For decades the exorbitant costs of drilling deep kept
commercial rigs close to shore. But shrinking reserves, spiking
oil prices, and spectacular offshore discoveries ignited a global
rush into deep water. Recent finds in Brazil's Tupi and Guara
fields could make that country one of the largest oil producers
in the world. Similarly promising deepwater leases off Angola
have excited bidding frenzies involving more than 20 companies.
In the Gulf of Mexico, the U.S. Congress encouraged
companies to go deep as early as 1995. That year it passed a law
forgiving royalties on deepwater oil fields leased between 1996
and 2000. A fleet of new rigs was soon punching holes all over
the Gulf at a cost of up to a million dollars a day each. The
number of leases sold in waters half a mile deep or more shot up
from around 50 in 1994 to 1,100 in 1997.
It wasn't long before the industry hit pay dirt. New fields
with names like Atlantis, Thunder Horse, and Great White came
just in time to offset a long-term decline in shallow-water oil
production. The Gulf of Mexico now accounts for 30 percent of
U.S. production, with half of that coming from deep water (1,000
to 4,999 feet), a third from ultradeep water (5,000 feet or
more), and the rest from shallow water. BP's Macondo well, in
about 5,000 feet of water and reaching another 13,000 feet
beneath the seafloor, wasn't particularly deep. The industry has
drilled in 10,000 feet of water and to total depths of 35,050
feet - the latter a world record set just last year by the
Deepwater Horizon in another BP field in the Gulf. The U.S.
government estimates that the deep Gulf might hold 45 billion
barrels of crude. "We're in deep water because that's where the
resources are;" says Larry Reed, an operations consultant in
Houston who has worked with many of the major oil companies.
Deepwater wells tend to be highly productive, he adds, like wells
in the Middle East.
As technology was taking drillers deeper, however, the
methods for preventing blowouts and cleaning up spills did not
keep pace. Since the early 2000s, reports from industry and
academia warned of the increasing risk of deepwater blowouts, the
fallibility of blowout preventers, and the difficulty of stopping
a deepwater spill after it started - a special concern given that
deepwater wells, because they're under such high pressure, can
spout as much as 100,000 barrels a day.
The Minerals Management Service routinely downplayed such
concerns. A 2007 agency study found that from 1992 to 2006, only
39 blowouts occurred during the drilling of more than 15,000 oil
and gas wells in the Gulf. Few of them released much oil; only
one resulted in a death. Most of the blowouts were stopped within
a week, typically by pumping the wells full of heavy drilling mud
or by shutting them down mechanically and diverting the gas
bubble that had produced the dangerous "kick" in the first place.
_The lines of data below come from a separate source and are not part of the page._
(** An unchanged network and tunnel: one PATCH with the comment. *)
Example TunnelRoute_comment_change :
  snd (run false (Samples.answering Samples.success)
         (TunnelRoute Samples.handleApiError 1 Samples.api
            (UpdatePhase.updating (route_output Samples.r2)) "route"
            commented_route_props) [])
  = [Requested (UpdatePhase.route_patch Samples.api "r2" commented_route_props)].
Proof. reflexivity. Qed.

Definition corp_profile : WarpDeviceProfileProps :=
  mkWarpProps (Some "corp") UpdatePhase.no_settings None None.

(** A conflict on create under an adopting scope: the profile is found
    by its name and its policy id recorded. *)
Example WarpDeviceProfile_adopts_corp :
  run false Samples.with_existing_profile
      (WarpDeviceProfile Samples.handleApiError Samples.createPhysicalName
         Samples.api (Adoption.creating Samples.adopting) "profile"
         corp_profile) []
  = (Returned
       (Output
          (profile_output "p9" "corp" UpdatePhase.no_settings 0 3)),
     [Adoption.clock;
      Requested
        (UpdatePhase.policy_create Samples.api "corp" UpdatePhase.no_settings);
      Requested (Adoption.policies_list Samples.api);
      Adoption.clock]).
Proof. reflexivity. Qed.

(** The same conflict in a scope that does not adopt: the error of the
    create call comes back. *)
Example WarpDeviceProfile_does_not_adopt :
  fst (run false Samples.with_existing_profile
         (WarpDeviceProfile Samples.handleApiError Samples.createPhysicalName
            Samples.api (Adoption.creating Samples.root) "profile"
            corp_profile) [])
  = Threw (Samples.handleApiError Samples.conflict "create"
             "warp_device_profile" "corp").
Proof. reflexivity. Qed.

Definition storage_card : Stripe.RateCardProps :=
  Stripe.mkRateCardProps "Storage" "usd" None None None (Some "storage") None
    None (Some true).

(** A conflict on create with a lookup key: the card with that key is
    updated and returned. *)
Example RateCard_adopts_storage :
  run false Samples.with_existing_card
      (Stripe.RateCard (Some "sk_test") (Adoption.creating Samples.root)
         "storage" storage_card) []
  = (Returned
       (Output (Stripe.mapV2RateCardToOutput
                  (Samples.card "rc_2" (Some "storage")))),
     [Requested (Adoption.card_create storage_card);
      Requested Adoption.card_list;
      Requested (Adoption.card_adopt "rc_2" storage_card)]).
Proof. reflexivity. Qed.

(** Without an API key in the props or the environment the Stripe
    handlers fail before they look at their props. *)
Example Rate_without_api_key :
  exists e,
    run false Samples.with_existing_card
        (Stripe.Rate None (Adoption.creating Samples.root) "rate"
           Validation.both_rate_props) []
    = (Threw e, [])
    /\ Js.includes (Js.message e) "Stripe API key is required" = true.
Proof. eexists. split; reflexivity. Qed.

Definition amountless_rate_props : Stripe.RateProps :=
  Stripe.mkRateProps (inl "rc_1") (inl "mi_1") None (Some []) None None None.

(** Neither a unit amount nor a tier. *)
Example Rate_without_amounts :
  run false Samples.with_existing_card
      (Stripe.Rate (Some "sk_test") (Adoption.creating Samples.root) "rate"
         amountless_rate_props) []
  = (Threw Stripe.neither_error, []).
Proof. reflexivity. Qed.

Definition rate_limited : Js.Error :=
  Js.mkError Js.ErrorC "too many requests" (Some 429) None None None.

(** An SDK that rejects the first two raw requests with a rate-limit
    error and answers the third. *)
Definition throttled : Oracle Stripe.RawE :=
  fun X hist ev =>
    match ev in Stripe.RawE X return X with
    | Stripe.RawRequest _ _ _ =>
        if (List.length hist <? 4)%nat then inl rate_limited
        else inr (Stripe.mkRaw (Some "application/json") "{}")
    | Stripe.Sleep _ => tt
    end.
(** * brassicate: conda environment helpers (src/brassicate/conda/env.py)

    A shallow embedding of [writable], [find_env], [update_from_yml] and
    [set_env_vars].  The Python code is effectful: it touches and chmods
    files, prints, and shells out to conda.  It is embedded in a
    state-and-exception monad over a world made of a file system (a finite
    map from paths to nodes) and the trace of the calls the program itself
    makes.  What the standard library cannot decide from that world (the
    YAML and JSON decoders, the spawned conda process, the umask, the
    resolution of a path, and the calls the operating system turns down
    because of who owns what) is a field of a record [Lib] the code is run
    against. *)

From Stdlib Require Import ZArith String Ascii List.
From stdpp Require Import base option list gmap strings.

Local Open Scope Z_scope.
Set Warnings "-register-all".

(** ** Python values met by the code *)

(** What [yaml.load] can hand back, as far as the code looks at it. *)
Inductive pyobj : Type :=
  | PNone
  | PBool (b : bool)
  | PInt (z : Z)
  | PStr (s : string)
  | PList (l : list pyobj)
  | PDict (d : list (string * pyobj)).

Inductive exn : Type :=
  | FileNotFoundError
  | FileExistsError
  | NotADirectoryError
  | IsADirectoryError
  | PermissionError
  | KeyError
  | TypeError
  | ExternalError (tag : string).

Inductive Result (A : Type) : Type :=
  | Ok (a : A)
  | Raise (e : exn).
Arguments Ok {A} a.
Arguments Raise {A} e.

(** ** Strings: the [in] operator *)

(** [prefixb p s]: [s.startswith(p)]. *)
Fixpoint prefixb (p s : string) : bool :=
  match p, s with
  | EmptyString, _ => true
  | String _ _, EmptyString => false
  | String a p', String b s' => if Ascii.eqb a b then prefixb p' s' else false
  end.

(** [str_in sub s]: Python's [sub in s] on two strings, a substring test. *)
Fixpoint str_in (sub s : string) : bool :=
  if prefixb sub s then true
  else match s with
       | EmptyString => false
       | String _ s' => str_in sub s'
       end.

(** The mathematical reading: [sub] occurs somewhere inside [s]. *)
Definition substring_of (sub s : string) : Prop :=
  exists pre post, s = pre +:+ sub +:+ post.

(** [x in env_path] for an arbitrary left operand: only a string is
    accepted on the left of [in] when the right operand is a string. *)
Definition py_in (x : pyobj) (s : string) : Result bool :=
  match x with
  | PStr sub => Ok (str_in sub s)
  | _ => Raise TypeError
  end.

(** [x == "base"]. *)
Definition py_eq_str (x : pyobj) (s : string) : bool :=
  match x with
  | PStr t => String.eqb t s
  | _ => false
  end.

(** ** find_env: the search loop

    [for env_path in env_path_list: if env_name in env_path: return env_path]
    with the loop's [else: return None]. *)
Fixpoint find_env_loop (env_name : pyobj) (env_path_list : list string)
  : Result (option string) :=
  match env_path_list with
  | [] => Ok None
  | env_path :: rest =>
      match py_in env_name env_path with
      | Raise e => Raise e
      | Ok true => Ok (Some env_path)
      | Ok false => find_env_loop env_name rest
      end
  end.
Lemma Path_last (dir base : string) :
  no_sep base = true -> base <> "" -> base <> "." ->
  exists pre, Path (dir ++ "/" ++ base) = (pre ++ [base])%list.
Proof.
  intros Hb Hne Hdot.
  assert (Hk : keep_part base = true).
  { unfold keep_part.
    destruct (String.eqb_spec base ""); [contradiction|].
    destruct (String.eqb_spec base "."); [contradiction|]. reflexivity. }
  assert (Hrel : forall rel,
    rel = base \/ (exists dir', rel = dir' ++ "/" ++ base) ->
    exists pre, List.filter keep_part (split_sep rel) = (pre ++ [base])%list).
  { intros rel [->|[dir' ->]].
    - exists []. rewrite split_sep_no_sep by assumption. simpl. now rewrite Hk.
    - destruct (split_sep_last dir' base Hb) as (x & xs & ->).
      exists (List.filter keep_part (x :: xs)).
      change (x :: xs ++ [base])%list with ((x :: xs) ++ [base])%list.
      rewrite List.filter_app. simpl List.filter at 2. now rewrite Hk. }
  unfold Path. destruct (splitroot (dir ++ "/" ++ base)) as [root rel] eqn:E.
  assert (Hr : rel = base \/ exists dir', rel = dir' ++ "/" ++ base).
  { destruct dir as [|c dir].
    - change ("" ++ "/" ++ base) with (String "/" base) in E.
      rewrite splitroot_cons in E. simpl Ascii.eqb in E. cbv iota in E.
      assert (L : lstrip_sep (String "/" base) = base).
      { rewrite lstrip_sep_cons. simpl. now apply lstrip_sep_no_sep. }
      rewrite L in E. left. destruct (_ =? 2)%nat; now injection E as _ <-.
    - change (String c dir ++ "/" ++ base)
        with (String c (dir ++ "/" ++ base)) in E.
      rewrite splitroot_cons in E.
      change (String c (dir ++ "/" ++ base))
        with (String c dir ++ "/" ++ base) in E.
      destruct (Ascii.eqb c "/").
      + destruct (lstrip_sep_dir (String c dir) base Hb) as [L|[d L]];
          rewrite L in E;
          destruct (_ =? 2)%nat; injection E as _ <-; eauto.
      + injection E as _ <-. right. now exists (String c dir). }
  destruct (Hrel rel Hr) as [pre ->].
  exists ((if String.eqb root "" then [] else [root]) ++ pre)%list.
  now rewrite app_assoc.
Qed.
(** * kingsway: the job listing filter and the AI assist workflow

    A shallow embedding of [src/src/JobsPage.jsx] (the listing screen: the
    [locations] and [filteredJobs] memos), of [ApplyWithAI.jsx] (the assist
    screen: [generateLetter], [rewriteAsCv], [modifyLetter], [validateCv]
    and the redirect effect) and of the route table of [src/src/App.jsx].

    Conventions of the embedding.
    - A JavaScript string is a [string]: the sequence of its code units,
      each below 256 (the Latin-1 range).  On that range [toLowerCase] and
      [trim] are the functions written out below.
    - A field that may be absent ([undefined] or [null]) is an [option].
    - [String.prototype.localeCompare] is the host's collation; it is a
      parameter of [locations], assumed to be a consistent comparator
      where its order matters. *)

From Stdlib Require Import ZArith Ascii String List Bool Lia.
From stdpp Require Import base tactics option list strings sorting.

Local Open Scope Z_scope.

(** * JavaScript strings *)

Module JsString.

Definition code (c : ascii) : N := N_of_ascii c.

(** Upper-case letters of the Latin-1 range: A-Z, and U+00C0-U+00DE
    except the multiplication sign U+00D7. *)
Definition isUpper (c : ascii) : bool :=
  let n := code c in
  ((65 <=? n) && (n <=? 90) ||
   (192 <=? n) && (n <=? 222) && negb (n =? 215))%N.

Definition lowerChar (c : ascii) : ascii :=
  if isUpper c then ascii_of_N (code c + 32) else c.

(** [s.toLowerCase()] *)
Fixpoint toLowerCase (s : string) : string :=
  match s with
  | EmptyString => EmptyString
  | String c s' => String (lowerChar c) (toLowerCase s')
  end.

(** ECMAScript WhiteSpace and LineTerminator code points below 256:
    TAB, LF, VT, FF, CR, SP and NBSP. *)
Definition isWhiteSpace (c : ascii) : bool :=
  let n := code c in
  ((9 <=? n) && (n <=? 13) || (n =? 32) || (n =? 160))%N.

Definition isEmpty (s : string) : bool :=
  match s with EmptyString => true | String _ _ => false end.

Fixpoint trimStart (s : string) : string :=
  match s with
  | EmptyString => EmptyString
  | String c s' => if isWhiteSpace c then trimStart s' else s
  end.

Fixpoint trimEnd (s : string) : string :=
  match s with
  | EmptyString => EmptyString
  | String c s' =>
      let t := trimEnd s' in
      if isWhiteSpace c && isEmpty t then EmptyString else String c t
  end.

(** [s.trim()] *)
Definition trim (s : string) : string := trimEnd (trimStart s).

(** [s.startsWith(p)], the test [includes] performs at each position. *)
Fixpoint startsWith (s p : string) {struct p} : bool :=
  match p, s with
  | EmptyString, _ => true
  | String _ _, EmptyString => false
  | String a p', String b s' => bool_decide (a = b) && startsWith s' p'
  end.

(** [s.includes(needle)] *)
Fixpoint includes (s needle : string) : bool :=
  startsWith s needle ||
  match s with
  | EmptyString => false
  | String _ s' => includes s' needle
  end.

(** Truthiness of a string: every string but the empty one. *)
Definition truthy (s : string) : bool := negb (isEmpty s).

(** [o || ""] for a field that holds a string or is absent. *)
Definition orEmpty (o : option string) : string :=
  match o with
  | Some s => if truthy s then s else ""
  | None => ""
  end.

(** [needle] occurs in [s]: the meaning of "is a substring of". *)
Definition IsSubstring (needle s : string) : Prop :=
  exists pre post : string, s = pre +:+ needle +:+ post.

(** The code-unit order, one consistent comparator (the collation of a
    host without locale data). *)
Fixpoint codeUnitCompare (a b : string) : Z :=
  match a, b with
  | EmptyString, EmptyString => 0
  | EmptyString, String _ _ => -1
  | String _ _, EmptyString => 1
  | String x a', String y b' =>
      if (code x <? code y)%N then -1
      else if (code y <? code x)%N then 1
      else codeUnitCompare a' b'
  end.

End JsString.

Import JsString.

(** * The listing screen, [JobsPage.jsx] *)

(** ** Data model *)

Record DiscoveryInput := mkDiscoveryInput {
  location : option string
}.

Record Job := mkJob {
  job_title : option string;
  company_name : option string;
  description : option string;
  apply_link : option string;
  discovery_input : option DiscoveryInput;
  likely_to_sponsor : option Z;
  salary_formatted : option string
}.

#[global] Instance DiscoveryInput_eq_dec : EqDecision DiscoveryInput.
Proof. solve_decision. Defined.

#[global] Instance Job_eq_dec : EqDecision Job.
Proof. solve_decision. Defined.

(** [j?.discovery_input?.location] *)
Definition job_location (j : Job) : option string :=
  match discovery_input j with
  | Some d => location d
  | None => None
  end.

Module JobsPage.

(** The sentinel of the location selector, and the initial [loc]. *)
Definition All : string := "All".

(** ** [locations] *)

(** [.filter(Boolean)] on an array of strings and absent values. *)
Fixpoint filterBoolean (l : list (option string)) : list string :=
  match l with
  | [] => []
  | Some s :: l' => if truthy s then s :: filterBoolean l' else filterBoolean l'
  | None :: l' => filterBoolean l'
  end.

(** [Array.from(new Set(l))]: a Set keeps the first occurrence of each
    value, in insertion order. *)
Definition setAdd (acc : list string) (x : string) : list string :=
  if decide (x ∈ acc) then acc else acc ++ [x].

Definition arrayFromSet (l : list string) : list string :=
  fold_left setAdd l [].

Section Sort.
Variable cmp : string -> string -> Z.
Lemma rw_step_inv stray t p k o s s' :
  rw_inv stray s → orderly (t, p, k, o) s → rw_step t p k o s = Some s' → rw_inv (stray_step t p o s.2 stray) s'.
Proof.
  destruct s as [m g]. intros Hi Hord Hs. pose proof Hs as Hs0. unfold rw_step in Hs. cbn [snd].
  assert (Hne : ∀ q x, q ≠ p → (<[p := x]> g) !! q = g !! q) by (intros; by rewrite lookup_insert_ne).
  assert (Hde : ∀ q, q ≠ p → delete p g !! q = g !! q) by (intros; by rewrite lookup_delete_ne).
  destruct (g !! p) as [[[u k'] b]|] eqn:Ep.
  2:{ destruct o; try done.
      assert (Hask : asks p k New g = Some k) by (unfold asks; by rewrite Ep).
      destruct k; cbn [rw_new] in Hs; unfold ReadLock_new, WriteLock_new in Hs;
        [destruct (rdlock t m) as [m'|] eqn:E|destruct (wrlock t m) as [m'|] eqn:E]; try done; injection Hs as <-;
        (eapply rw_ask_inv; [exact Hi|by rewrite Ep|exact Hask|exact Hord|exact E]). }
  destruct o; [done|..]; destruct (Z.eqb_spec u t) as [->|]; try done; cbn [negb] in Hs.
  - (* Lock *)
    assert (Hmine : mine t (g !! p)) by (rewrite Ep; apply mine_some).
    assert (Hsame : (k', b) = (KRead, false) ∨ (k', b) = (KWrite, true) →
      rw_inv (stray_step t p Lock g stray) (m, <[p := (t, k', b)]> g)).
    { intros Hkb. rewrite insert_id by done. eapply rw_inv_ext; [|exact Hi]. intros v. unfold stray_step.
      rewrite decide_False; [done|]. rewrite Ep. naive_solver. }
    destruct k', b; cbn [rw_lock] in Hs; unfold ReadLock_lock, WriteLock_lock in Hs; cbn [negb] in Hs.
    + destruct (rdlock t m) as [m'|] eqn:E; [|done]. injection Hs as <-.
      eapply (rw_ask_inv _ _ _ k _ _ _ _ KRead); [exact Hi|exact Hmine|unfold asks; by rewrite Ep|exact Hord|exact E].
    + injection Hs as <-. apply Hsame. by left.
    + injection Hs as <-. apply Hsame. by right.
    + destruct (wrlock t m) as [m'|] eqn:E; [|done]. injection Hs as <-.
      eapply (rw_ask_inv _ _ _ k _ _ _ _ KWrite); [exact Hi|exact Hmine|unfold asks; by rewrite Ep|exact Hord|exact E].
  - (* Unlock *)
    apply (rw_inv_ext stray); [intros v; unfold stray_step; by rewrite decide_False by naive_solver|].
    destruct k', b; cbn [rw_unlock] in Hs; unfold ReadLock_unlock, WriteLock_unlock in Hs; injection Hs as <-;
      first [ eapply rw_inv_unlock; [exact Hi|exact Ep|auto|..]
            | eapply (rw_inv_idle _ _ _ _ t p); [exact Hi|rewrite Ep; apply mine_some|..|intros; congruence|auto|] ];
      rewrite ?lookup_insert_eq; try apply mine_some; intros; congruence.
  - (* Destroy *)
    apply (rw_inv_ext stray); [intros v; unfold stray_step; by rewrite decide_False by naive_solver|].
    destruct k', b; cbn [rw_unlock] in Hs; unfold ReadLock_unlock, WriteLock_unlock in Hs; injection Hs as <-;
      first [ eapply rw_inv_unlock; [exact Hi|exact Ep|auto|..]
            | eapply (rw_inv_idle _ _ _ _ t p); [exact Hi|rewrite Ep; apply mine_some|..|intros; congruence|auto|] ];
      rewrite ?lookup_delete_eq; try apply mine_none; intros; congruence.
Qed.
(** [Timer::refresh]. *)
Definition refresh (now : Z) (p : Z) (s : TimerManager) : outcome (TimerManager * bool) :=
  match heap_ s !! p with
  | None => Undefined
  | Some t =>
      match cb_ t with
      | None => Ret (s, false)
      | Some _ =>
          match set_erase_found (Comparator (heap_ s)) p (timers_ s) with
          | None => Ret (s, false)
          | Some l =>
              let h := <[p := set_next t (u64 (now + ms_ t))]> (heap_ s) in
              Ret (mkTM h (set_insert (Comparator h) p l).1 (tickled_ s) (previouseTime_ s), true)
          end
      end
  end.

(** [TimerManager::addTimer(val, lock)]; the second component says whether
    [onTimerInsertedAtFront] is called. *)
Definition addTimer_locked (p : Z) (s : TimerManager) : TimerManager * bool :=
  let '(l, it) := set_insert (Comparator (heap_ s)) p (timers_ s) in
  let at_front := bool_decide (head l = Some it) && negb (tickled_ s) in
  (mkTM (heap_ s) l (if at_front then true else tickled_ s) (previouseTime_ s), at_front).

(** [Timer::reset]: the state, the result, and whether
    [onTimerInsertedAtFront] is called. *)
Definition reset (now : Z) (p ms : Z) (from_now : bool) (s : TimerManager) :
    outcome (TimerManager * bool * bool) :=
  match heap_ s !! p with
  | None => Undefined
  | Some t =>
      if (ms_ t =? ms) && negb from_now then Ret (s, true, false)
      else match cb_ t with
      | None => Ret (s, false, false)
      | Some _ =>
          match set_erase_found (Comparator (heap_ s)) p (timers_ s) with
          | None => Ret (s, false, false)
          | Some l =>
              let start := if from_now then now else u64 (next_ t - ms) in
              let t' := mkTimer (recurring_ t) ms (u64 (start + ms)) (cb_ t) in
              let '(s', front) := addTimer_locked p
                (mkTM (<[p := t']> (heap_ s)) l (tickled_ s) (previouseTime_ s)) in
              Ret (s', true, front)
          end
      end
  end.
Lemma spec_op_steps_cancelAll m W rt fd :
  implements m W → 0 ≤ fd → fd ≠ (tickleFds_ m).1 →
  ∃ m', run_op (OpCancelAll rt fd) m = Ret (m', (spec_op (OpCancelAll rt fd) W).2) ∧
        steps_to m m' (spec_op (OpCancelAll rt fd) W).1.
Proof.
  intros Himp Hfd Ht. pose proof Himp as [[Hwf Hep] HW]. cbn [run_op spec_op].
  unfold cancelAll.
  destruct (find_ctx_wf m fd Hwf Hfd) as [[Hge ->]|(c & Hin & -> & Hc & Hat & Hcw)]; cbn.
  { exists m. rewrite spec_act_nil; [done|]. intros w _. by eapply implements_out. }
  rewrite Hat. cbn. pose proof (events_bits m W fd c Himp Hfd Hc Hcw) as Hb.
  rewrite Hb, bits_zero. set (sel := waits W fd).
  destruct (sel CRead || sel CWrite) eqn:Hany; cbn.
  2:{ exists m. rewrite spec_act_nil; [done|]. intros w _.
      unfold sel, waits in Hany. apply orb_false_iff in Hany as [Hr Hw].
      destruct w; [by destruct (W !! (fd, CRead))|by destruct (W !! (fd, CWrite))]. }
  unfold spec_act. rewrite bool_decide_false.
  2:{ rewrite <-found_waiting. fold sel.
      apply orb_true_iff in Hany as [?|?]; eapply found_sel_cons; eassumption. }
  rewrite orb_false_r. destruct (rt =? 0) eqn:Hrt; cbn -[found drop].
  2:{ exists m. unfold epoll_ctl. by rewrite Hrt. }
  apply Z.eqb_eq in Hrt as ->. set (c2 := clear (sel CRead) CRead c).
  assert (Hc2 : fc_wf fd c2) by (by apply clear_wf).
  assert (Hlen := lookup_lt_Some _ _ _ Hc).
  destruct (trigger_both m W fd c (epoll_ (epoll_ctl 0 EPOLL_CTL_DEL fd 0 m)) sel
              (bits (sel CRead) (sel CWrite)) (events c2))
    as (l1 & l2 & Hl & H1 & H2); try done; try apply bits_has.
  { rewrite (events_has fd) by done. unfold c2. rewrite get_clear, andb_false_r.
    rewrite (implements_lookup m W fd c) by done. unfold sel, waits. by rewrite negb_involutive. }
  assert (Hz : events (sel_clear sel c) = 0).
  { rewrite (events_sel_clear fd), !armed_waiter by done.
    change (read c) with (get_ec CRead c). change (write c) with (get_ec CWrite c).
    rewrite !(implements_lookup m W fd c) by done. unfold sel, waits.
    by destruct (W !! (fd, CRead)), (W !! (fd, CWrite)). }
  exists (after m fd (sel_clear sel c) (- sel_count sel) (delete fd (epoll_ m))). split.
  - unfold epoll_ctl in *. cbn -[trigger_if found ctx_at after sel_clear] in *.
    rewrite H1. cbn -[trigger_if found ctx_at after sel_clear]. rewrite ctx_at_after by done. fold c2.
    cbn -[trigger_if found ctx_at after sel_clear]. fold c2 in H2. rewrite H2.
    cbn -[found ctx_at after sel_clear]. rewrite ctx_at_after by done. cbn -[found after sel_clear].
    rewrite Hz. cbn -[found after sel_clear]. by rewrite Hl, found_waiting.
  - rewrite <-drop_waiting. fold sel. apply implements_sel; try done.
    intros i. case_decide as Hi.
    + rewrite Hz. subst. apply lookup_delete_eq.
    + by apply lookup_delete_ne.
Qed.
(* ===== verification/JsonUtil.v ===== *)
(** * Conversions and JSON helpers: TypeUtil (util.h, util.cpp),
      JsonUtil (util/json_util.h, util/json_util.cpp)

    jsoncpp is a library: a [Json::Value] is any type with the operations of the
    class [JsonValue], whose laws are the documented ranges of [asInt] and its
    variants. *)
From S2P Require Import Prelude StringUtil.

(** ** [strtoull(s, nullptr, 10)] of the C library *)

Definition isspace (c : ascii) : bool :=
  (code c =? 32) || ((9 <=? code c) && (code c <=? 13)).
Definition isdigit (c : ascii) : bool := (48 <=? code c) && (code c <=? 57).

(** The value of the leading digits. *)
Fixpoint digits_value (acc : Z) (s : str) : Z :=
  match s with
  | c :: s' => if isdigit c then digits_value (10 * acc + (code c - 48)) s' else acc
  | [] => acc
  end.

(** Saturates at 2^64-1; a minus sign negates in 64 bits. *)
Definition strtoull (s : str) : Z :=
  let s := drop_while isspace s in
  let '(neg, s) := match s with
                   | "-"%char :: s' => (true, s')
                   | "+"%char :: s' => (false, s')
                   | _ => (false, s)
                   end in
  let v := digits_value 0 s in
  if u64_max <? v then u64_max else if neg : bool then u64 (- v) else v.

(** [TypeUtil::Atoi(const std::string&)]. *)
Definition Atoi (s : str) : Z := match s with [] => 0 | _ => i64 (strtoull s) end.

(** [TypeUtil::Atoi] of a possibly null C string. *)
Definition Atoi_ptr (s : option str) : Z :=
  match s with None => 0 | Some s => i64 (strtoull s) end.

(** ** JsonUtil *)

(** The characters with an escape, and the letter of the escape. *)
Definition escape_letter (c : ascii) : option ascii :=
  if code c =? 12 then Some "f"%char
  else if code c =? 9 then Some "t"%char
  else if code c =? 13 then Some "r"%char
  else if code c =? 10 then Some "n"%char
  else if code c =? 8 then Some "b"%char
  else if code c =? 34 then Some (chr 34)
  else if code c =? 92 then Some "\"%char
  else None.

Fixpoint NeedEscape (v : str) : bool :=
  match v with
  | [] => false
  | c :: v' => if null (escape_letter c) then NeedEscape v' else true
  end.

(** The first loop of [Escape]. *)
Fixpoint escaped_size (v : str) (size : nat) : nat :=
  match v with
  | [] => size
  | c :: v' => escaped_size v' (if null (escape_letter c) then size + 1 else size + 2)%nat
  end.

(** The second loop: [rt] grows at its end. *)
Fixpoint escape_append (v rt : str) : str :=
  match v with
  | [] => rt
  | c :: v' => escape_append v' (rt ++ match escape_letter c with
                                       | Some l => ["\"%char; l]
                                       | None => [c]
                                       end)
  end.

(** [rt.resize(size)] on the empty string leaves [size] NUL characters. *)
Definition Escape (v : str) : str :=
  let size := escaped_size v 0 in
  if (size =? length v)%nat then v else escape_append v (replicate size (chr 0)).

Section Getters.
(** [V]: [Json::Value]; [D]: [double]. *)
Context {V D : Type}.

Class JsonValue : Type := {
  isMember : V → str → outcome bool;
  member : V → str → V;
  isString : V → bool;   asString : V → str;
  isDouble : V → bool;   asDouble : V → D;
  isInt : V → bool;      asInt : V → Z;
  isUInt : V → bool;     asUInt : V → Z;
  isInt64 : V → bool;    asInt64 : V → Z;
  isUInt64 : V → bool;   asUInt64 : V → Z;
  asInt_range : ∀ v, isInt v = true → -2 ^ 31 ≤ asInt v < 2 ^ 31;
  asUInt_range : ∀ v, isUInt v = true → 0 ≤ asUInt v < 2 ^ 32;
  asInt64_range : ∀ v, isInt64 v = true → -2 ^ 63 ≤ asInt64 v < 2 ^ 63;
  asUInt64_range : ∀ v, isUInt64 v = true → 0 ≤ asUInt64 v < 2 ^ 64 }.

Context `{!JsonValue}.

Definition GetString (json : V) (name default_value : str) : outcome str :=
  b ← isMember json name;
  if negb b then Ret default_value
  else
    let v := member json name in
    if isString v then Ret (asString v) else Ret default_value.

(** [Atof]: [TypeUtil::Atof]. *)
Definition GetDouble (Atof : str → D) (json : V) (name : str) (default_value : D) : outcome D :=
  b ← isMember json name;
  if negb b then Ret default_value
  else
    let v := member json name in
    if isDouble v then Ret (asDouble v)
    else if isString v then Ret (Atof (asString v))
    else Ret default_value.

Definition GetInt32 (json : V) (name : str) (default_value : Z) : outcome Z :=
  b ← isMember json name;
  if negb b then Ret default_value
  else
    let v := member json name in
    if isInt v then Ret (asInt v)
    else if isString v then Ret (i32 (Atoi (asString v)))
    else Ret default_value.

Definition GetUint32 (json : V) (name : str) (default_value : Z) : outcome Z :=
  b ← isMember json name;
  if negb b then Ret default_value
  else
    let v := member json name in
    if isUInt v then Ret (asUInt v)
    else if isString v then Ret (u32 (Atoi (asString v)))
    else Ret default_value.

Definition GetInt64 (json : V) (name : str) (default_value : Z) : outcome Z :=
  b ← isMember json name;
  if negb b then Ret default_value
  else
    let v := member json name in
    if isInt64 v then Ret (asInt64 v)
    else if isString v then Ret (Atoi (asString v))
    else Ret default_value.

Definition GetUint64 (json : V) (name : str) (default_value : Z) : outcome Z :=
  b ← isMember json name;
  if negb b then Ret default_value
  else
    let v := member json name in
    if isUInt64 v then Ret (asUInt64 v)
    else if isString v then Ret (u64 (Atoi (asString v)))
    else Ret default_value.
Though blowouts were relatively rare, the MMS report did find a
significant increase in the number associated with cementing, the
process of pumping cement around the steel well casing (which
surrounds the drill pipe) to fill the space between it and the
wall of the borehole. In retrospect, that note of caution was
ominous.
SOME DEEPWATER WELLS go in relatively easy. The Macondo well
did not. BP hired Transocean, a Switzerland-based company, to
drill the well. Transocean's first drill rig was knocked out of
commission by Hurricane Ida after just a month. The Deepwater
Horizon began its ill-fated effort in February 2010 and ran into
problems almost from the start. In early March the drill pipe got
stuck in the borehole, as did a tool sent down to find the stuck
section; the drillers had to back out and drill around the
obstruction. A BP email later released by Congress mentioned that
the drillers were having "well-control" problems. Another email,
from a consultant, stated, "We have flipped design parameters
around to the point that I got nervous:" A week before the
explosion, a BP drilling engineer wrote, "This has been [a]
nightmare well:"
By April 20 the Deepwater Horizon was six weeks behind
schedule, according to MMS documents, and the delay was costing
BP more than half a million dollars a day. BP had chosen to drill
the fastest possible way - using a well design known as a "long
string" because it places strings of casing pipe between the oil
reservoir and the wellhead. A long string generally has two
barriers between the oil and the blowout preventer on the
seafloor: a cement plug at the bottom of the well, and a metal
seal, known as a lockdown sleeve, placed right at the wellhead.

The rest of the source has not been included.